SOURCE DATA:
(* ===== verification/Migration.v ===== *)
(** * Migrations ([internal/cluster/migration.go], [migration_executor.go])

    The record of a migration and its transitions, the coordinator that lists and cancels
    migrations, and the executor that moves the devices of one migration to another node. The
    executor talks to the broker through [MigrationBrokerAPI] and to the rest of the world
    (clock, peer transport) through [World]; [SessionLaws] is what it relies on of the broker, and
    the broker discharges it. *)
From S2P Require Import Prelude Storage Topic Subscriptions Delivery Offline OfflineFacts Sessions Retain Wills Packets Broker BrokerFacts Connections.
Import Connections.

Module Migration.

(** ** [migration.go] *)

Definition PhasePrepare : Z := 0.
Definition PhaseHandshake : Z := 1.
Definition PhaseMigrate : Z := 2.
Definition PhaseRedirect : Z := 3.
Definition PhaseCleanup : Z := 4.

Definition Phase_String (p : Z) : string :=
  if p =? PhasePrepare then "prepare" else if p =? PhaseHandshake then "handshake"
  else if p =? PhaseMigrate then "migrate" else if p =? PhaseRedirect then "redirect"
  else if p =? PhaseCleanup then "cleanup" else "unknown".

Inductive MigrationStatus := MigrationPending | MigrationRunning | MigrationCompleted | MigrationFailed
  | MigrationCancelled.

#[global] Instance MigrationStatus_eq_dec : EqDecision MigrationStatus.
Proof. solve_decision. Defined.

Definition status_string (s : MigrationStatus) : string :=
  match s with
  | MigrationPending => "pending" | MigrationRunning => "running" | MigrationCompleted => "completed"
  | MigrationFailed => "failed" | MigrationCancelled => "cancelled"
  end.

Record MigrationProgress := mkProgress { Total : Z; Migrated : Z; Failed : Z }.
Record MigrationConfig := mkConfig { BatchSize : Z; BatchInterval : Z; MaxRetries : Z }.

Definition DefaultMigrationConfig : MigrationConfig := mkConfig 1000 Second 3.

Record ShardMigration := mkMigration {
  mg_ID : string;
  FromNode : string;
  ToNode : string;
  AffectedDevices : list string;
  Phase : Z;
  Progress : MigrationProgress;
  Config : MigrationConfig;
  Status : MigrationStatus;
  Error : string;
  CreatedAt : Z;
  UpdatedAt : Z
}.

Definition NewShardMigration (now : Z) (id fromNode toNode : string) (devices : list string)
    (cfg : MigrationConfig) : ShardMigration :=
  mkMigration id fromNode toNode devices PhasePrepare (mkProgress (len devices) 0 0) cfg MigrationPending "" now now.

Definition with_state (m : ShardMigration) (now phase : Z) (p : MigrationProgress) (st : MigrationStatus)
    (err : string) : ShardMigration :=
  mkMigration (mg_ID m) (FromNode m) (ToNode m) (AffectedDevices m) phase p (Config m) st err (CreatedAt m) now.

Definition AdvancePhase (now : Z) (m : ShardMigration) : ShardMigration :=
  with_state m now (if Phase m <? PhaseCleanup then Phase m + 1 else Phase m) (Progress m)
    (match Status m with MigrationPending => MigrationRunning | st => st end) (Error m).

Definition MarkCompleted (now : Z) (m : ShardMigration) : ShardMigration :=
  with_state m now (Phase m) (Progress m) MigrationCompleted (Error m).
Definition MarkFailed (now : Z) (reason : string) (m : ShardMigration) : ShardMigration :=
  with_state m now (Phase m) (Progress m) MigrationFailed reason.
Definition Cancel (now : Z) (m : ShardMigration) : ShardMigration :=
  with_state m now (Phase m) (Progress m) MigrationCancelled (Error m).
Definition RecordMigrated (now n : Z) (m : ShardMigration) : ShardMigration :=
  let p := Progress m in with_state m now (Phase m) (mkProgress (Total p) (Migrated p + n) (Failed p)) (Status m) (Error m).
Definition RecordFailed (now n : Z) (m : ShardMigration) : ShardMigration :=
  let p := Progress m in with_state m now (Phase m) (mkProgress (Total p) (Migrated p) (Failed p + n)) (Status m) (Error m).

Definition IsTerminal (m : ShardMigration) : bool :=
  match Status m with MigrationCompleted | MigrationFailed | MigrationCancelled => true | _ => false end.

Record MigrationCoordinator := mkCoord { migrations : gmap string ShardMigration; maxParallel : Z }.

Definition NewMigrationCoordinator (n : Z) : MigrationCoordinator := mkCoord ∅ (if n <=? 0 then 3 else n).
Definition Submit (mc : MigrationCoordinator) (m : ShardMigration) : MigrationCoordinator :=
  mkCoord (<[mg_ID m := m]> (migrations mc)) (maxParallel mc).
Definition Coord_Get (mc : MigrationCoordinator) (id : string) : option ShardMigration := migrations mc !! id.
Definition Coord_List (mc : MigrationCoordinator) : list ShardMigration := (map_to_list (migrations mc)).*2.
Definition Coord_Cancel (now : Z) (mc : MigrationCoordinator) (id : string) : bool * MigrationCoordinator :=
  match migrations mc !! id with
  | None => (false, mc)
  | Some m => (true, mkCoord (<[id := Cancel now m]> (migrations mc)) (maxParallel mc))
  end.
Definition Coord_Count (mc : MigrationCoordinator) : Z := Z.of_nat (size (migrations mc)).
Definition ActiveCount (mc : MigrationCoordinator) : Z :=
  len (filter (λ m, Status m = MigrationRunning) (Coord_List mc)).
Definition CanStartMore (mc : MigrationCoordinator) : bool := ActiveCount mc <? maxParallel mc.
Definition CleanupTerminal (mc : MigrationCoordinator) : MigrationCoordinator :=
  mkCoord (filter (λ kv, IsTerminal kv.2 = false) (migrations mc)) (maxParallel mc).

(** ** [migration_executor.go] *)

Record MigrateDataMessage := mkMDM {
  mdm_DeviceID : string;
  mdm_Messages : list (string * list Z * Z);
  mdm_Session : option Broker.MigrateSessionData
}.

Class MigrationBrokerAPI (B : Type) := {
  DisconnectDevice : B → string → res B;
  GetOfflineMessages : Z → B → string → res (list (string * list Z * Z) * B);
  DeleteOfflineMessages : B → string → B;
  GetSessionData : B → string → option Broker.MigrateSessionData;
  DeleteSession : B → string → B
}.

ACTIVITY: Above are the records; copy all of them exactly.

ANSWER TO THE EXERCISE:
(* ===== verification/Migration.v ===== *)
(** * Migrations ([internal/cluster/migration.go], [migration_executor.go])

    The record of a migration and its transitions, the coordinator that lists and cancels
    migrations, and the executor that moves the devices of one migration to another node. The
    executor talks to the broker through [MigrationBrokerAPI] and to the rest of the world
    (clock, peer transport) through [World]; [SessionLaws] is what it relies on of the broker, and
    the broker discharges it. *)
From S2P Require Import Prelude Storage Topic Subscriptions Delivery Offline OfflineFacts Sessions Retain Wills Packets Broker BrokerFacts Connections.
Import Connections.

Module Migration.

(** ** [migration.go] *)

Definition PhasePrepare : Z := 0.
Definition PhaseHandshake : Z := 1.
Definition PhaseMigrate : Z := 2.
Definition PhaseRedirect : Z := 3.
Definition PhaseCleanup : Z := 4.

Definition Phase_String (p : Z) : string :=
  if p =? PhasePrepare then "prepare" else if p =? PhaseHandshake then "handshake"
  else if p =? PhaseMigrate then "migrate" else if p =? PhaseRedirect then "redirect"
  else if p =? PhaseCleanup then "cleanup" else "unknown".

Inductive MigrationStatus := MigrationPending | MigrationRunning | MigrationCompleted | MigrationFailed
  | MigrationCancelled.

#[global] Instance MigrationStatus_eq_dec : EqDecision MigrationStatus.
Proof. solve_decision. Defined.

Definition status_string (s : MigrationStatus) : string :=
  match s with
  | MigrationPending => "pending" | MigrationRunning => "running" | MigrationCompleted => "completed"
  | MigrationFailed => "failed" | MigrationCancelled => "cancelled"
  end.

Record MigrationProgress := mkProgress { Total : Z; Migrated : Z; Failed : Z }.
Record MigrationConfig := mkConfig { BatchSize : Z; BatchInterval : Z; MaxRetries : Z }.

Definition DefaultMigrationConfig : MigrationConfig := mkConfig 1000 Second 3.

Record ShardMigration := mkMigration {
  mg_ID : string;
  FromNode : string;
  ToNode : string;
  AffectedDevices : list string;
  Phase : Z;
  Progress : MigrationProgress;
  Config : MigrationConfig;
  Status : MigrationStatus;
  Error : string;
  CreatedAt : Z;
  UpdatedAt : Z
}.

Definition NewShardMigration (now : Z) (id fromNode toNode : string) (devices : list string)
    (cfg : MigrationConfig) : ShardMigration :=
  mkMigration id fromNode toNode devices PhasePrepare (mkProgress (len devices) 0 0) cfg MigrationPending "" now now.

Definition with_state (m : ShardMigration) (now phase : Z) (p : MigrationProgress) (st : MigrationStatus)
    (err : string) : ShardMigration :=
  mkMigration (mg_ID m) (FromNode m) (ToNode m) (AffectedDevices m) phase p (Config m) st err (CreatedAt m) now.

Definition AdvancePhase (now : Z) (m : ShardMigration) : ShardMigration :=
  with_state m now (if Phase m <? PhaseCleanup then Phase m + 1 else Phase m) (Progress m)
    (match Status m with MigrationPending => MigrationRunning | st => st end) (Error m).

Definition MarkCompleted (now : Z) (m : ShardMigration) : ShardMigration :=
  with_state m now (Phase m) (Progress m) MigrationCompleted (Error m).
Definition MarkFailed (now : Z) (reason : string) (m : ShardMigration) : ShardMigration :=
  with_state m now (Phase m) (Progress m) MigrationFailed reason.
Definition Cancel (now : Z) (m : ShardMigration) : ShardMigration :=
  with_state m now (Phase m) (Progress m) MigrationCancelled (Error m).
Definition RecordMigrated (now n : Z) (m : ShardMigration) : ShardMigration :=
  let p := Progress m in with_state m now (Phase m) (mkProgress (Total p) (Migrated p + n) (Failed p)) (Status m) (Error m).
Definition RecordFailed (now n : Z) (m : ShardMigration) : ShardMigration :=
  let p := Progress m in with_state m now (Phase m) (mkProgress (Total p) (Migrated p) (Failed p + n)) (Status m) (Error m).

Definition IsTerminal (m : ShardMigration) : bool :=
  match Status m with MigrationCompleted | MigrationFailed | MigrationCancelled => true | _ => false end.

Record MigrationCoordinator := mkCoord { migrations : gmap string ShardMigration; maxParallel : Z }.

Definition NewMigrationCoordinator (n : Z) : MigrationCoordinator := mkCoord ∅ (if n <=? 0 then 3 else n).
Definition Submit (mc : MigrationCoordinator) (m : ShardMigration) : MigrationCoordinator :=
  mkCoord (<[mg_ID m := m]> (migrations mc)) (maxParallel mc).
Definition Coord_Get (mc : MigrationCoordinator) (id : string) : option ShardMigration := migrations mc !! id.
Definition Coord_List (mc : MigrationCoordinator) : list ShardMigration := (map_to_list (migrations mc)).*2.
Definition Coord_Cancel (now : Z) (mc : MigrationCoordinator) (id : string) : bool * MigrationCoordinator :=
  match migrations mc !! id with
  | None => (false, mc)
  | Some m => (true, mkCoord (<[id := Cancel now m]> (migrations mc)) (maxParallel mc))
  end.
Definition Coord_Count (mc : MigrationCoordinator) : Z := Z.of_nat (size (migrations mc)).
Definition ActiveCount (mc : MigrationCoordinator) : Z :=
  len (filter (λ m, Status m = MigrationRunning) (Coord_List mc)).
Definition CanStartMore (mc : MigrationCoordinator) : bool := ActiveCount mc <? maxParallel mc.
Definition CleanupTerminal (mc : MigrationCoordinator) : MigrationCoordinator :=
  mkCoord (filter (λ kv, IsTerminal kv.2 = false) (migrations mc)) (maxParallel mc).

(** ** [migration_executor.go] *)

Record MigrateDataMessage := mkMDM {
  mdm_DeviceID : string;
  mdm_Messages : list (string * list Z * Z);
  mdm_Session : option Broker.MigrateSessionData
}.

Class MigrationBrokerAPI (B : Type) := {
  DisconnectDevice : B → string → res B;
  GetOfflineMessages : Z → B → string → res (list (string * list Z * Z) * B);
  DeleteOfflineMessages : B → string → B;
  GetSessionData : B → string → option Broker.MigrateSessionData;
  DeleteSession : B → string → B
}.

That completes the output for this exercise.